C Data Structure Library: list is done

Today I finished my list implementation, based on unrolled doubly-linked linked lists with external storage on the C Data Structure Library. As a relatively complex data structure, it includes deep invariant checking in debug mode, and has a good set of unit tests to stress it. I built a release version for performance testing and compared it against a simple doubly-linked list doing similar operations. Preliminary results seem to indicate the complexity was worthwhile:
  • An insert at the end requires only 29 ns on average, as compared to 110 ns for a standard doubly-linked list.
  • An iteration over a million-element list requires only 3.7 ms, as compared to 9.5 ms per a standard doubly-linked list.
It's a good thing I did the perf test though - a few critical functions had to be converted into macros to get this performance (before, it was slower than doubly-linked lists with similarly inlined calls).
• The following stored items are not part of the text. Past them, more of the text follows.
(* ===== verification/VmLife.v ===== *)
(** * The life of programs in the virtual machine

    The interface of the machine (Vm), on the abstract database of VmProgDb:
    [vm_ok] is the invariant between calls - every registered program waits - and
    each call keeps it, whatever the client's handlers answer, as long as they
    are [tame] and never ask for the repetition of a reverted instruction
    ([never_repeats]). A program must be [good]: known opcodes and an [OP_END].
    When no instruction was completed there is nothing to revert and the code
    reads the instruction before the first one: triggering a program whose first
    instruction fails, and aborting one that still waits in its first
    instruction, is undefined (see [abort_at_first_reads_before] below). *)
From S2P Require Import Prelude Hashtable VmProg VmProgDb Vm VmRun.

Record good_code {H} (T : list (OpcodeDef H)) (code : list ov_vm_instr) (e : nat) (ins_end : ov_vm_instr) : Prop := {
  good_known k ins : code !! k = Some ins -> known T ins;
  good_end : code !! e = Some ins_end;
  good_fin : fw_handler T ins_end = Some end_handler
}.

(** The place of the end, the fuel it asks for. *)
Lemma good_length {H} (T : list (OpcodeDef H)) code e ins : good_code T code e ins -> (e < length code)%nat.
Proof. intros G. eapply lookup_lt_Some, (good_end _ _ _ _ G). Qed.

Section Life.
Context {H W : Type} (client : H -> ov_vm H W -> nat -> option (ov_vm_retval * ov_vm H W)).
Context (Htame : tame client) (T : list (OpcodeDef H)) (N : notification -> bool).
Context (Hrep : never_repeats client T).

Definition parked (p : ov_vm_prog) : Prop := exists code e ins_end,
  instructions p = Some code /\ good_code T code e ins_end /\ state p = OV_VM_PROG_OK /\
  exists q, (q < e)%nat /\ stopped q (program_counter p) (last_instr_retval p).
(* ===== verification/RingBuffer.v ===== *)
(** * The ring buffer (src/lib/ov_base/src/ringbuffer/ov_ringbuffer.c)

    An element is a pointer of the client that is not [NULL], a [Z]; a slot of
    the buffer is an [option]. [freed] records what was handed to the client's
    [free_element], [free_set] tells whether there is one. The buffer's own
    memory, the magic bytes and the table of methods are not modelled; the cache
    of released buffers is the argument [cached] of the constructor. [None] as
    the outcome of an operation is a failing assertion. *)
From S2P Require Import Prelude.

(** ** The code *)

Record ov_ringbuffer_statistics := { elements_inserted : Z; elements_dropped : Z }.

Record ringbuffer := {
  capacity : nat;
  read : nat;
  write : nat;
  content : list (option Z);
  free_set : bool;
  freed : list Z;
  statistics : ov_ringbuffer_statistics
}.

Definition with_content (rb : ringbuffer) (c : list (option Z)) : ringbuffer :=
  {| capacity := capacity rb; read := read rb; write := write rb; content := c; free_set := free_set rb;
     freed := freed rb; statistics := statistics rb |}.
Definition with_read (rb : ringbuffer) (r : nat) : ringbuffer :=
  {| capacity := capacity rb; read := r; write := write rb; content := content rb; free_set := free_set rb;
     freed := freed rb; statistics := statistics rb |}.
Definition with_write (rb : ringbuffer) (w : nat) : ringbuffer :=
  {| capacity := capacity rb; read := read rb; write := w; content := content rb; free_set := free_set rb;
     freed := freed rb; statistics := statistics rb |}.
After this I varied ELEMENTS_PER_LIST_NODE a bit to examine how it affects the performance of these simple tests. The default value is 25. At the minimum, 2, it required about 75 ns per insert and 7 ms per iteration. Around 18, iteration time drops to 2.9 ms. For particularly large values, like 128, iteration drops to 2.2 ms and insert drop to 24.4 ns, but other benchmarks like insert_after would probably show a loss on these.

Update: Improvements to the perf test framework eliminated some of the overhead of the framework itself, which makes a difference for the very short insertion test. Currently inserts are down to 23.5 ns, compared to 98 ns for the standard doubly linked list (4.1x speedup).